Senior Portfolio Seminar

CRWR 453 Spring 18

Lydia’s response to “The Sign”

I finished “The Sign” by Elizabeth Strout a few minutes ago, and I’m still not quite sure what exactly it is that I am feeling about it. It was kind of a weird story but a completely ordinary story at the same time, and I feel uneasy, I guess. There’s a completely normal, simple story of a man driving home, thinking about his life, and then stopping by his neighbor’s to see how he is doing. As the story goes on, the background to the story becomes more complex with possible arson and abuse, so the plot gets a little more bizarre. However, I think the character of Tommy makes me the most uneasy, which I’m guessing is how Strout wants me to feel; otherwise she would have written a book about rainbows.
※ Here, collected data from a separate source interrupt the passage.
Lemma prepared_value w id params data policy name candidates nodes :
  stored BOOTNODES nodes w → prepared_fields id params data policy name candidates w →
  ∃ root, config_value w Chain = Some (Some root) ∧
    chain_config_from_value root = Some (prepared_chain_config id params data policy name) ∧
    start_node_config_from_value root = Some (mkStartNodeChainConfig params nodes).
Proof.
  intros Hn (Hid & (Hc1 & Hc2 & Hc3 & Hc4 & Hc5 & Hc6 & Hc7) & (Ha1 & Ha2 & Ha3 & Ha4 & _ & _) & (Hb1 & Hb2) & _).
  destruct (stored_root _ _ _ Hn eq_refl) as [root Hroot]. exists root. split; [done|].
  destruct (stored_path _ _ _ _ Hn eq_refl Hroot) as (jn & Hn1 & _ & Hn2).
  destruct (stored_path _ _ _ _ Hid eq_refl Hroot) as (ji & Hi1 & _ & Hi2).
  destruct (stored_path _ _ _ _ Hc1 eq_refl Hroot) as (j1 & Hg1 & _ & Hj1).
  destruct (stored_path _ _ _ _ Hc2 eq_refl Hroot) as (j2 & Hg2 & _ & Hj2).
  destruct (stored_path _ _ _ _ Hc3 eq_refl Hroot) as (j3 & Hg3 & _ & Hj3).
  destruct (stored_path _ _ _ _ Hc4 eq_refl Hroot) as (j4 & Hg4 & _ & Hj4).
  destruct (stored_path _ _ _ _ Hc5 eq_refl Hroot) as (j5 & Hg5 & _ & Hj5).
  destruct (stored_path _ _ _ _ Hc6 eq_refl Hroot) as (j6 & Hg6 & _ & Hj6).
  destruct (stored_path _ _ _ _ Hc7 eq_refl Hroot) as (j7 & Hg7 & _ & Hj7).
  destruct (stored_path _ _ _ _ Ha1 eq_refl Hroot) as (a1 & Hga1 & ->%address_text_of & _).
  destruct (stored_path _ _ _ _ Ha2 eq_refl Hroot) as (a2 & Hga2 & [= <-] & _).
  destruct (stored_path _ _ _ _ Ha3 eq_refl Hroot) as (a3 & Hga3 & [= <-] & _).
  destruct (stored_path _ _ _ _ Ha4 eq_refl Hroot) as (a4 & Hga4 & ->%address_text_of & _).
  destruct (stored_path _ _ _ _ Hb1 eq_refl Hroot) as (b1 & Hgb1 & [= <-] & _).
  destruct (stored_path _ _ _ _ Hb2 eq_refl Hroot) as (b2 & Hgb2 & [= <-] & _).
  assert (∃ m, root = JObject m) as [m ->] by (by destruct root; try done; eexists).
  clear Hn Hid Hc1 Hc2 Hc3 Hc4 Hc5 Hc6 Hc7 Ha1 Ha2 Ha3 Ha4 Hb1 Hb2 Hroot.
  unfold chain_config_from_value, start_node_config_from_value, struct_fields.
  cbn [cf_path GENESIS_UTXO BOOTNODES] in *. simpl get_path in *. simpl fmap.
  destruct (m !! str "cardano") as [c|]; [|done]. destruct (m !! str "chain_parameters") as [cp|]; [|done].
  destruct (m !! str "cardano_addresses") as [ca|]; [|done]. destruct (m !! str "bootnodes") as [bn|]; [|done].
  cbn [mbind option_bind] in *. injection Hn1 as ->.
  rewrite option_bind_id in Hg1, Hg2, Hg3, Hg4, Hg5, Hg6, Hg7, Hi1, Hga1, Hga2, Hga3.
  rewrite (cardano_value c params) by eauto.
  destruct (get_object _ _ _ Hi1) as [mi ->]. unfold sidechain_params_from_value at 1. simpl struct_fields.
  cbn [mbind option_bind]. simpl in Hi1. rewrite Hi1. cbn [mbind option_bind].
  change (from_value serde_utxo_id ji) with (from_value (cf_serde GENESIS_UTXO) ji). rewrite Hi2. cbn [mbind option_bind].
  destruct (get_object _ _ _ Hga1) as [ma ->]. simpl in Hga1, Hga2, Hga3, Hga4, Hgb1, Hgb2.
  unfold main_chain_addresses_from_value. simpl struct_fields. cbn [mbind option_bind].
  rewrite Hga1, Hga2, Hga3. cbn [mbind option_bind serde_string from_value].
  destruct (ma !! str "bridge") as [br|]; [|done]. simpl in Hga4, Hgb1, Hgb2. rewrite option_bind_id in Hga4.
  destruct (get_object _ _ _ Hga4) as [mb ->]. simpl in Hga4, Hgb1, Hgb2.
  cbn [mbind option_bind]. unfold native_token_config_from_value. simpl struct_fields. cbn [mbind option_bind].
  destruct (mb !! str "asset") as [ba|]; [|done]. simpl in Hgb1, Hgb2. rewrite option_bind_id in Hgb1, Hgb2.
  destruct (get_object _ _ _ Hgb1) as [mas ->]. simpl in Hgb1, Hgb2. rewrite Hga4.
  unfold asset_config_from_value. simpl. rewrite Hgb1, Hgb2. simpl. split; [done|].
  simpl in Hn2. by rewrite Hn2.
Qed.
She accomplishes this uneasiness about Tommy in a couple of different ways that all tie together in the end. In the beginning of the story, he seems like a genuinely good, laid-back kind of person. He cares about his kids; he gives his wife credit for dealing with their barn burning down. He deals with the terrible events of his life quite well. He seems almost too easy-going and too okay with everything. That threw me off for most of the story, especially when he was talking to Pete about his father possibly burning down Tommy’s barn. What kind of person is just okay with their whole existence being changed (possibly through someone else’s maliciousness)? And then, he knows all the names of the kids at school and he seems to care about them and he is the kind of person who checks in on his neighbors. On a base level, he left me uneasy because of how flat he seemed, purely kind and laid-back. Then, under that, there was a weird obsession with Lucy Barton, and it seems as though nothing happened and maybe it was just a kindly janitor caring about a small girl, but it also seems to be more than that. Strout left it ambiguous enough to leave me quite unsure about him and her. If she had flat-out said something creepy was going on, the mystery would have been solved and it would have been more conclusive and wouldn’t have left me wondering about it.

Then, all of a sudden, Tommy stops wanting to see Pete, and he’s still going to visit him, fitting in with the nice-guy persona, but he doesn’t want to and he focuses on his bad smell. At this point in the story, I had just come to terms with Tommy’s niceness and then learned that underneath it, there was something more going on with him, and that threw me off again. If he had just remained as a kindly, old janitor, then I don’t think it would have left me with the same sense of uneasiness.